Just as in the Elizabethan era, opinions on Anne Boleyn in the seventeenth century were still heavily influenced by England’s religious climate and by opinions of Elizabeth I. After Elizabeth’s death, Englishmen largely welcomed the new Stuart monarchy. Many had secretly whispered that the Queen was too old, her court was too emasculated, and that her foreign wars were too costly for the English people. Thus, when James I (of England, VI of Scotland) ascended the throne in 1603, he was generally accepted, despite his Scottish background. As the years passed, however, Englishmen gradually grew more wary of their Stuart monarchs and of the possibility of their connection to Catholicism. Elizabeth’s popularity began to slowly rise once again in the 1620s. The arrival of the English Civil War at the mid-century both diminished and increased interest in Elizabeth: some wished to avoid discussion of the monarchy altogether, while other Englishmen idealized Elizabeth’s reign, proclaiming it a golden age where Queen and Parliament were harmoniously in-sync. The return of the monarchy insured that Elizabeth’s popularity did not wane. Indeed, it is clear from surviving records such as the famous Samuel Pepys diary that the memory of Elizabeth lived on. It is understandable that a favorable opinion of Elizabeth would inspire tolerant, if not pleasing, accounts of the famed Queen’s mother. Additionally, a positive portrayal of Anne was also aided by growing anti-Catholic and anti-foreign sentiment.

Below, we have an excerpt from The Character of Elizabeth, by Edmund Bohun and published in 1692. At the time, the Glorious Revolution had just passed, and William and Mary sat upon the throne. Describing Elizabeth as “the Greatest Princess that ever swayed this or any other Scepter,” Bohun dedicated his book to William in Mary in the hopes that they might be instructed by “[t]he Great Things she did, and the Ways, Means and Instruments she employed under her to bring them into Act” (pg. A3-A4).

The Birth and Parentage of Queen Elizabeth (modernized spelling applied)

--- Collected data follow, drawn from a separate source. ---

(** X7.  The three listings ([get_all_artists], [get_all_genres],
    [get_all_albums]) return the first five names of their table in
    ascending order, a missing name (NULL) before every text: all names
    when the table has at most five rows, and never a name that is not
    stored. *)
Theorem listings_first_five_in_order (db : Chinook) :
  ∃ artists genres albums,
    get_all_artists (Some db) = Ok artists
    ∧ get_all_genres (Some db) = Ok genres
    ∧ get_all_albums (Some db) = Ok albums
    ∧ first_five_in_order artists (Artist.Name <$> Artist db)
    ∧ first_five_in_order genres (Genre.Name <$> Genre db)
    ∧ first_five_in_order albums ((λ al, Some (Album.Title al)) <$> Album db).
Proof.
  eexists _, _, _. repeat (split; [reflexivity|]).
  repeat split; apply LIMIT_order_by_first_five.
Qed.

(** *** LIKE *)

Lemma append_empty_l (s : string) : "" +:+ s = s.
Proof. reflexivity. Qed.

Lemma append_String (c : ascii) (a b : string) : String c a +:+ b = String c (a +:+ b).
Proof. reflexivity. Qed.

Lemma like_match_percent (p s : string) :
  like_match (String "%" p) s
  = like_match p s
    || match s with
       | EmptyString => false
       | String _ s' => like_match (String "%" p) s'
       end.
Proof. by destruct s. Qed.

Lemma like_match_char (c : ascii) (p s : string) :
  Ascii.eqb c "%" = false → Ascii.eqb c "_" = false →
  like_match (String c p) s
  = match s with
    | EmptyString => false
    | String d s' => Ascii.eqb (lower_ascii c) (lower_ascii d) && like_match p s'
    end.
Proof. intros H1 H2. simpl. by rewrite H1, H2. Qed.

Lemma like_match_any (s : string) : like_match "%" s = true.
Proof.
  induction s as [|d s IH]; rewrite like_match_percent; [done|].
  by rewrite IH, orb_true_r.
Qed.
Lemma other_tags_witness :
  processMethod sampleExternals Inline "address"
    {| methodDeclName := "city";
       signatures :=
         [ {| typeParameters := None; parameters := None;
              sigType := "string";
              sigComment :=
                Some {| shortText := "A city.";
                        text := "";
                        tags := [ {| tagName := "see";
                                     tagText := "faker.address.cityName" |};
                                  {| tagName := "example";
                                     tagText := "faker.address.city()" |} ] |}
           |} ] |}
  = processMethod sampleExternals Inline "address"
      {| methodDeclName := "city";
         signatures :=
           [ {| typeParameters := None; parameters := None;
                sigType := "string";
                sigComment :=
                  Some {| shortText := "A city.";
                          text := "";
                          tags := [ {| tagName := "example";
                                       tagText := "faker.address.city()" |} ]
                       |} |} ] |}.
Proof.
  apply (other_tags_are_ignored sampleExternals Inline "address" "city"
           {| typeParameters := None; parameters := None;
              sigType := "string";
              sigComment :=
                Some {| shortText := "A city.";
                        text := "";
                        tags := [ {| tagName := "see";
                                     tagText := "faker.address.cityName" |};
                                  {| tagName := "example";
                                     tagText := "faker.address.city()" |} ] |}
           |}
           []
           {| shortText := "A city.";
              text := "";
              tags := [ {| tagName := "see";
                           tagText := "faker.address.cityName" |};
                        {| tagName := "example";
                           tagText := "faker.address.city()" |} ] |}
           []
           [ {| tagName := "example"; tagText := "faker.address.city()" |} ]
           {| tagName := "see"; tagText := "faker.address.cityName" |});
    reflexivity.
Defined.

(** X13: a method is documented by its first call signature alone, the
    other overloads have no effect; a method without call signature throws
    right after its debug line, before the generator is seeded. *)
Theorem only_the_first_signature_counts :
  forall (X : Externals) (variant : Variant)
         (lowerModuleName methodName : string)
         (signature : SignatureReflection)
         (overloads overloads' : list SignatureReflection),
    processMethod X variant lowerModuleName
      {| methodDeclName := methodName; signatures := signature :: overloads |}
    = processMethod X variant lowerModuleName
        {| methodDeclName := methodName;
           signatures := signature :: overloads' |}
    /\ exists error,
         processMethod X variant lowerModuleName
           {| methodDeclName := methodName; signatures := [] |}
         = ([ConsoleDebug ("- method " ++ prettyMethodName methodName)],
            Throw error).
Proof.
  intros. split.
  - now rewrite !processMethod_run.
  - eexists. reflexivity.
Qed.

(** ** The effects of a run *)

Lemma wellSeeded_weaken (t : list Event) (seeded : bool) :
  wellSeeded false t = true -> wellSeeded seeded t = true.
Proof.
  destruct t as [|e t]; [reflexivity|].
  destruct e; cbn; auto. discriminate.
Qed.

Lemma wellSeeded_app (t u : list Event) :
  forall seeded,
    wellSeeded seeded t = true -> wellSeeded false u = true ->
    wellSeeded seeded (t ++ u) = true.
Proof.
  induction t as [|e t IH]; intros seeded Ht Hu.
  - now apply wellSeeded_weaken.
  - destruct e; cbn in *; auto.
    apply andb_true_iff in Ht as [-> Ht]. cbn. auto.
Qed.

Lemma wellSeeded_bind {A B} (m : M A) (f : A -> M B) :
  wellSeeded false (trace m) = true ->
  (forall a, wellSeeded false (trace (f a)) = true) ->
  wellSeeded false (trace (bind m f)) = true.
Proof.
  intros Hm Hf. rewrite trace_bind. apply wellSeeded_app; [exact Hm|].
  destruct (completion m); [apply Hf|reflexivity].
Qed.

Lemma wellSeeded_mapM {A B} (f : A -> M B) (l : list A) :
  (forall a, wellSeeded false (trace (f a)) = true) ->
  wellSeeded false (trace (mapM f l)) = true.
Proof.
  intros Hf. induction l as [|a l IH]; [reflexivity|].
  cbn [mapM]. apply wellSeeded_bind; [apply Hf|]. intros b.
  apply wellSeeded_bind; [exact IH|]. intros bs. reflexivity.
Qed.

Lemma wellSeeded_processMethod (X : Externals) (variant : Variant)
    (lowerModuleName : string) (method : MethodReflection) :
  wellSeeded false (trace (processMethod X variant lowerModuleName method))
  = true.
Proof.
  destruct method as [methodName [|signature overloads]]; [reflexivity|].
  rewrite processMethod_run. unfold trace; cbn [fst].
  destruct (requiresArgs (extractParameters X variant signature));
    reflexivity.
Qed.

Lemma wellSeeded_processModule (X : Externals) (variant : Variant)
    (module : ModuleReflection) :
  wellSeeded false (trace (processModule X variant module)) = true.
Proof.
  unfold processModule.
  apply wellSeeded_bind; [reflexivity|]. intros _.
  apply wellSeeded_bind;
    [apply wellSeeded_mapM; intros method; apply wellSeeded_processMethod|].
  intros methods.
  apply wellSeeded_bind; [reflexivity|]. intros _.
  apply wellSeeded_bind; [destruct variant; reflexivity|]. intros _.
  reflexivity.
Qed.

(** X14: in every run, of any reflection tree and with any behaviour of the
    documented library, each invocation of a method comes directly after a
    re-seeding of the generator with 0; the run of the entry point has the
    same property. *)
Theorem every_invocation_is_seeded :
  forall (X : Externals) (variant : Variant)
         (project : option ProjectReflection),
    wellSeeded false (trace (build X variant project)) = true
    /\ wellSeeded false (trace (main X variant project)) = true.
Proof.
  intros X variant project.
  assert (B : wellSeeded false (trace (build X variant project)) = true).
  { destruct project as [project|]; [|reflexivity].
    unfold build.
    apply wellSeeded_bind; [reflexivity|]. intros _.
    apply wellSeeded_bind;
      [destruct (namespaces project); reflexivity|]. intros modules.
    apply wellSeeded_bind;
      [apply wellSeeded_mapM; intros module;
       apply wellSeeded_processModule|].
    intros pages.
    apply wellSeeded_bind; [reflexivity|]. intros _. reflexivity. }
  split; [exact B|].
  unfold main, tryCatch.
  destruct (build X variant project) as [t [[]|error]]; [exact B|].
  unfold trace in *; cbn [fst emit] in *.
  apply wellSeeded_app; [exact B|reflexivity].
Qed.

(** X17: the entry point never throws: the exception of a failed run is
    logged as the last effect, after the effects of the run, which are kept;
    a reflection tree without namespace makes the run throw right after the
    JSON dump. *)
Theorem main_logs_the_exception :
  forall (X : Externals) (variant : Variant)
         (project : option ProjectReflection),
    completion (main X variant project) = Normal tt
    /\ trace (main X variant project)
       = (trace (build X variant project)
          ++ match completion (build X variant project) with
             | Normal _ => []
             | Throw error => [ConsoleError error]
             end)%list
    /\ exists error,
         build X variant (Some {| namespaces := [] |})
         = ([GenerateJson (pathOutputJson X)], Throw error).
Proof.
  intros X variant project. unfold main, tryCatch, completion, trace.
  destruct (build X variant project) as [t [[]|error]]; cbn [fst snd emit].
  - rewrite app_nil_r. repeat split. eexists. reflexivity.
  - repeat split. eexists. reflexivity.
Qed.

Lemma invocations_app (t u : list Event) :
  attemptedInvocations (t ++ u)
  = (attemptedInvocations t ++ attemptedInvocations u)%list.
Proof. apply flat_map_app. Qed.

Lemma seeds_app (t u : list Event) :
  seeds (t ++ u) = (seeds t ++ seeds u)%list.
Proof. apply flat_map_app. Qed.

Lemma invocations_flat_map {A} (f : A -> list Event) (l : list A) :
  attemptedInvocations (flat_map f l)
  = flat_map (fun a => attemptedInvocations (f a)) l.
Proof.
  induction l as [|a l IH]; [reflexivity|].
  cbn [flat_map]. now rewrite invocations_app, IH.
Qed.

Lemma seeds_flat_map {A} (f : A -> list Event) (l : list A) :
  seeds (flat_map f l) = flat_map (fun a => seeds (f a)) l.
Proof.
  induction l as [|a l IH]; [reflexivity|].
  cbn [flat_map]. now rewrite seeds_app, IH.
Qed.

Section Invocations.
Context (X : Externals) (variant : Variant).

Lemma processMethods_trace (lowerModuleName : string)
    (methods : list MethodReflection) :
  Forall (fun method => signatures method <> []) methods ->
  trace (mapM (processMethod X variant lowerModuleName) methods)
  = flat_map (fun method =>
                trace (processMethod X variant lowerModuleName method))
             methods.
Proof.
  intros H.
  apply (trace_mapM _
           (fun method =>
              match completion
                      (processMethod X variant lowerModuleName method) with
              | Normal record => record
              | Throw _ =>
                  {| name := EmptyString; description := EmptyString;
                     methodParameters := []; returns := EmptyString;
                     examples := EmptyString |}
              end)).
  intros [methodName [|signature overloads]] I.
  - exfalso. exact (proj1 (Forall_forall _ _) H _ I eq_refl).
  - rewrite processMethod_run. reflexivity.
Qed.

Lemma seeds_processMethods (lowerModuleName : string)
    (methods : list MethodReflection) :
  Forall (fun method => signatures method <> []) methods ->
  flat_map (fun method =>
              seeds (trace (processMethod X variant lowerModuleName method)))
           methods
  = map (fun _ => 0%Z) methods.
Proof.
  induction 1 as [|[methodName [|signature overloads]] l Hs _ IH].
  - reflexivity.
  - now elim Hs.
  - cbn [flat_map map]. rewrite IH, processMethod_run.
    unfold trace; cbn [fst].
    destruct (requiresArgs (extractParameters X variant signature));
      reflexivity.
Qed.

Lemma processModule_invocations (module : ModuleReflection) :
  Forall (fun method => signatures method <> []) (moduleMethods module) ->
  attemptedInvocations (trace (processModule X variant module))
  = zeroArgumentMethods X variant module
  /\ seeds (trace (processModule X variant module))
     = map (fun _ => 0%Z) (moduleMethods module).
Proof.
  intros H.
  destruct (processMethods_run X variant
              (lowerModuleName (moduleName module)) (moduleMethods module) H)
    as (records & Hc & _ & _).
  unfold processModule.
  rewrite trace_bind. cbn [emit completion trace fst snd].
  rewrite trace_bind.
  fold (completion (mapM (processMethod X variant
                            (lowerModuleName (moduleName module)))
                         (moduleMethods module))).
  fold (trace (mapM (processMethod X variant
                       (lowerModuleName (moduleName module)))
                    (moduleMethods module))).
  rewrite Hc, (processMethods_trace _ _ H).
  change (ConsoleLog ("Processing Module " ++ moduleName module) :: ?t)
    with ([ConsoleLog ("Processing Module " ++ moduleName module)] ++ t)%list.
  rewrite !invocations_app, !seeds_app, invocations_flat_map, seeds_flat_map.
  match goal with
  | |- context [ trace (bind (writeFileSync ?p ?c) ?k) ] =>
      assert (Wi : attemptedInvocations
                     (trace (bind (writeFileSync p c) k)) = [])
        by (destruct variant; reflexivity);
      assert (Ws : seeds (trace (bind (writeFileSync p c) k)) = [])
        by (destruct variant; reflexivity);
      rewrite Wi, Ws
  end.
  cbn [attemptedInvocations seeds flat_map app].
  rewrite !app_nil_r. split.
  - unfold zeroArgumentMethods. apply flat_map_ext_on.
    intros [methodName [|signature overloads]] I.
    + exfalso. exact (proj1 (Forall_forall _ _) H _ I eq_refl).
    + rewrite processMethod_run. unfold trace; cbn [fst signatures methodDeclName].
      destruct (requiresArgs (extractParameters X variant signature));
        reflexivity.
  - now apply seeds_processMethods.
Qed.
End Invocations.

Elizabeth, Queen of England, was born at Greenwich the 7th of September 1533. Her Father was Henry the VIIIth, Her Mother was the Lady Anne Boleyn the Daughter of Sir Thomas Boleyn, a Knight of great Estate and Esteem. After she came to wear the Royal Crown of England, She had a particular Affection for Greenwich, that Pleasant Seat upon the Thames, as for the place of Her Nativity: and upon that account, amongst many others, She preferred Her Palace there before all Her other Country Seats near London; as in truth it enjoys one of the Noblest, Prospects in the World, and an healthful, and a pleasing Air. From Her very Cradle She was exposed to the Hazards and Hardships of an unkind Fortune. Anne Boleyn, Her Mother, upon the Death of Queen Catherine, in the Year 1535, the 8th of January, was Arraigned for Treason; and in 1536, being Sentenced, was freed by Death from a bloody Marriage, the 19th of May. The Inveterate Malice of the Popish Clergy having ever since pursued this Match with the Reproaches as unlawful and void; because Queen Catherine his first Wife was then still living, and very much enraged at It, though to no purpose. Hereupon soon after a Parliament was summoned, which began the 8th of June; In which the Issue of both the King’s former Marriages was declared Illegitimate, and for ever excluded from claiming the Inheritance fo the Crown as the King’s Lawful Heirs by Lineal Descent; and the Attainder of Queen Anne, and her Complices, was Confirmed. So that by Authority of Parliament She stood wholly incapacitated as to the wearing the Crown of England. Her only Support in the mean time under all these Injuries and Afflictions was the Goodness of God.

As you can see, Anne is minimally noted, and at most she is titled with “Lady.” Yet, her downfall is tied to the “inveterate Malice of the Popish Clergy” and she “was freed by Death from a bloody Marriage.” The dates are terribly off, but the sentiment is positive: Anne is not a character to be reviled, but one to be treated with sympathy.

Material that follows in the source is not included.